## Task item
The required answer is every line of the data containing the word "requeued".
Source material: Begin
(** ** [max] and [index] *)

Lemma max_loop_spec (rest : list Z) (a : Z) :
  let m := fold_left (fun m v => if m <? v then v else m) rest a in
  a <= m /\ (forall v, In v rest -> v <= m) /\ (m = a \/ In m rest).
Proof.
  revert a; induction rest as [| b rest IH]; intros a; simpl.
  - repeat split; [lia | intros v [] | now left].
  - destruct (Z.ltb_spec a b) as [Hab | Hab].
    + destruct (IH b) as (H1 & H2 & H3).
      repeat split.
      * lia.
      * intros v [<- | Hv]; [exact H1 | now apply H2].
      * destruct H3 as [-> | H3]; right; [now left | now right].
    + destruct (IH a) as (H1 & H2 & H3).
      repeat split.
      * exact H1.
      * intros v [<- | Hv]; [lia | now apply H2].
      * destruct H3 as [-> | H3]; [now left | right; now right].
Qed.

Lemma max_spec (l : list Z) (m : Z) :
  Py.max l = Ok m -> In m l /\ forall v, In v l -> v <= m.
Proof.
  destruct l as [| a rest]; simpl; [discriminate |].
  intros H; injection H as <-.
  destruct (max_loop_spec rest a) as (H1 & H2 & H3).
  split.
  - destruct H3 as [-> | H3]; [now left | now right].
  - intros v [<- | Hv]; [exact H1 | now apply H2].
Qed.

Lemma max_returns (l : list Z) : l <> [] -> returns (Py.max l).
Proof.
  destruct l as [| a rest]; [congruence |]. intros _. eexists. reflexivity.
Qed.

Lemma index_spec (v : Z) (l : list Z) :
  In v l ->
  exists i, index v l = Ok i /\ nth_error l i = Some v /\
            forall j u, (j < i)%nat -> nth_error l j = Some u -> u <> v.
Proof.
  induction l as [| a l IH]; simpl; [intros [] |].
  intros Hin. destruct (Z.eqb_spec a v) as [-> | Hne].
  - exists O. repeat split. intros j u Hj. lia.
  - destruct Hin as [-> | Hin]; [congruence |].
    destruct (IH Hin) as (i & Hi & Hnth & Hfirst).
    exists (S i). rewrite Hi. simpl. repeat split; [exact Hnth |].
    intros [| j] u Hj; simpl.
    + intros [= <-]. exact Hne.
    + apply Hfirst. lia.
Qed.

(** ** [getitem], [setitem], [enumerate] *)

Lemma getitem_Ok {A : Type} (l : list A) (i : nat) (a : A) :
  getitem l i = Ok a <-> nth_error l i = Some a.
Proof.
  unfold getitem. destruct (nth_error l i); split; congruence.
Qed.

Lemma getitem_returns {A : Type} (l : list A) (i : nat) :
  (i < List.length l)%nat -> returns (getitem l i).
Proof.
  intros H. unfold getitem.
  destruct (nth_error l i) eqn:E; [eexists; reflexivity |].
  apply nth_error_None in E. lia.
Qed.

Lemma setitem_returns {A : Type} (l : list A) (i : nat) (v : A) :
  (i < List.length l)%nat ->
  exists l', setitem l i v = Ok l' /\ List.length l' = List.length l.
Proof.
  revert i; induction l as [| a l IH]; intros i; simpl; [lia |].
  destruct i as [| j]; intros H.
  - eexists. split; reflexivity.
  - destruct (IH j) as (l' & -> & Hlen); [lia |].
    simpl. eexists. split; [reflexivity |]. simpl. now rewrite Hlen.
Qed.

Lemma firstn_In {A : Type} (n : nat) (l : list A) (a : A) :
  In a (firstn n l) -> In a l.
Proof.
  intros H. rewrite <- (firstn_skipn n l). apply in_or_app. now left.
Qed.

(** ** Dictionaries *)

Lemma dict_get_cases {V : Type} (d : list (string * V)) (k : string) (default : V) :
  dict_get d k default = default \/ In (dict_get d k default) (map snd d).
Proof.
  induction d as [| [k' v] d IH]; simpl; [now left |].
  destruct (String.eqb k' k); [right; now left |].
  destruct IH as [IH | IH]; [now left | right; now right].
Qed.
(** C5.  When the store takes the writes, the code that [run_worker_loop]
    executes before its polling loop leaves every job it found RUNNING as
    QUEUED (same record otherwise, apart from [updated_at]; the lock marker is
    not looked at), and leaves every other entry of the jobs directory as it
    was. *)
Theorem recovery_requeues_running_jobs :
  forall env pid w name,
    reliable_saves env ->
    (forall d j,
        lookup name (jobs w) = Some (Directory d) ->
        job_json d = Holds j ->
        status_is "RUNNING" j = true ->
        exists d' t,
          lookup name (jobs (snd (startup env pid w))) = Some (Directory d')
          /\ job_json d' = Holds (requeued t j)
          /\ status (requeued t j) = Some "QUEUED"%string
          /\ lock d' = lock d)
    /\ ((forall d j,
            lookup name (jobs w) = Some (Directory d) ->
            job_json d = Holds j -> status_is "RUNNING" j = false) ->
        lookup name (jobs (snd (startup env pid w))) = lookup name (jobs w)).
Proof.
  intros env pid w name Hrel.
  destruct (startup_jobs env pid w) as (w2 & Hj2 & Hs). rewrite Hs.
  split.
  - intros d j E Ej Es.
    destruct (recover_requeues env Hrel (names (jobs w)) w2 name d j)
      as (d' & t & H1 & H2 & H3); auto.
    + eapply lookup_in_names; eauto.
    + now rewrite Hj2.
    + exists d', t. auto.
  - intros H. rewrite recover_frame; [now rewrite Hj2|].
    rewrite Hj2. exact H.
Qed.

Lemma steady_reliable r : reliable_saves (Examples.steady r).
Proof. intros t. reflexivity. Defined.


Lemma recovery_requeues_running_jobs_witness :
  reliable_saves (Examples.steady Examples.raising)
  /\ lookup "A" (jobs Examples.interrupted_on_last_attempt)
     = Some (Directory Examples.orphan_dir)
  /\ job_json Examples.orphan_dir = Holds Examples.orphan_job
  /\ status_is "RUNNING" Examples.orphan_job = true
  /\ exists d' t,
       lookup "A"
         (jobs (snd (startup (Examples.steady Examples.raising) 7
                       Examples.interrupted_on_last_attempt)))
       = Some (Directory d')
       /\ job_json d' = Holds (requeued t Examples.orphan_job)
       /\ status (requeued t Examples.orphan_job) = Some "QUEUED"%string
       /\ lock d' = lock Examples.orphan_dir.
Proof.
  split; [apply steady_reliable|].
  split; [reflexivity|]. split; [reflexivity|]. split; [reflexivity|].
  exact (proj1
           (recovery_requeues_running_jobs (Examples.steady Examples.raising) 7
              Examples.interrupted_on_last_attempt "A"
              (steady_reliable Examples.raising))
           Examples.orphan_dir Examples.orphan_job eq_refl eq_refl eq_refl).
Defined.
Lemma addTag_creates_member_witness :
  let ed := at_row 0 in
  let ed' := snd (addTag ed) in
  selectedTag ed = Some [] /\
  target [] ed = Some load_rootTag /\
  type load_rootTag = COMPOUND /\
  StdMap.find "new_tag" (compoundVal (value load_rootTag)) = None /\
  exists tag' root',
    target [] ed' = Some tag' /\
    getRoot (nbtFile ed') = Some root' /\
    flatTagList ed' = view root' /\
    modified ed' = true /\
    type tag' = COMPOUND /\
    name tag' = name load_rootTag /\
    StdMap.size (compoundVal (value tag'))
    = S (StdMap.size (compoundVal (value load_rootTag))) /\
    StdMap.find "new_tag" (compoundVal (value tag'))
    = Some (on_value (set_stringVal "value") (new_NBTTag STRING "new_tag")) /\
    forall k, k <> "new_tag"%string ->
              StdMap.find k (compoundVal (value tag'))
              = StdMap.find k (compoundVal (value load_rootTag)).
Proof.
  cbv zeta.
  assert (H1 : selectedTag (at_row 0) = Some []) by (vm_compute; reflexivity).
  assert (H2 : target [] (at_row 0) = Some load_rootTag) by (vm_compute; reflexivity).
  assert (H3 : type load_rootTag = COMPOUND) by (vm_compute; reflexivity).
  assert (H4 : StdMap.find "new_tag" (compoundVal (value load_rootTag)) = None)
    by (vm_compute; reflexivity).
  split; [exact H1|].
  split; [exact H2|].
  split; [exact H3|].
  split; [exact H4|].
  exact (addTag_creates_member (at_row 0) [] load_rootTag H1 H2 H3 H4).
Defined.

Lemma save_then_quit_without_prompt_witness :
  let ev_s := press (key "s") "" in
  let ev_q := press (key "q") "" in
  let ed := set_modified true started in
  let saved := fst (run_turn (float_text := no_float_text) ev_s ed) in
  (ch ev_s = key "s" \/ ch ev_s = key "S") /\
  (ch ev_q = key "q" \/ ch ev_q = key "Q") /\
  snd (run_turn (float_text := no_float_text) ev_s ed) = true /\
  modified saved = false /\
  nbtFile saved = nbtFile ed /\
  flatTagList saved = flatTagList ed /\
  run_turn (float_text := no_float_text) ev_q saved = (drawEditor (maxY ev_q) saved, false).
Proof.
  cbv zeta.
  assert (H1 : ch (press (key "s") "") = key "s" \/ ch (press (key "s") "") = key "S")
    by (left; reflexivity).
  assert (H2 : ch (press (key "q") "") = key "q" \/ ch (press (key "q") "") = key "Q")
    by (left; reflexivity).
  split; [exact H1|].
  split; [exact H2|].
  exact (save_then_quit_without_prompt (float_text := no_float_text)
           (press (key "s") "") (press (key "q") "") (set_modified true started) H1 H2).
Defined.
Source material: End
## Written response
          /\ job_json d' = Holds (requeued t j)
          /\ status (requeued t j) = Some "QUEUED"%string
       /\ job_json d' = Holds (requeued t Examples.orphan_job)
       /\ status (requeued t Examples.orphan_job) = Some "QUEUED"%string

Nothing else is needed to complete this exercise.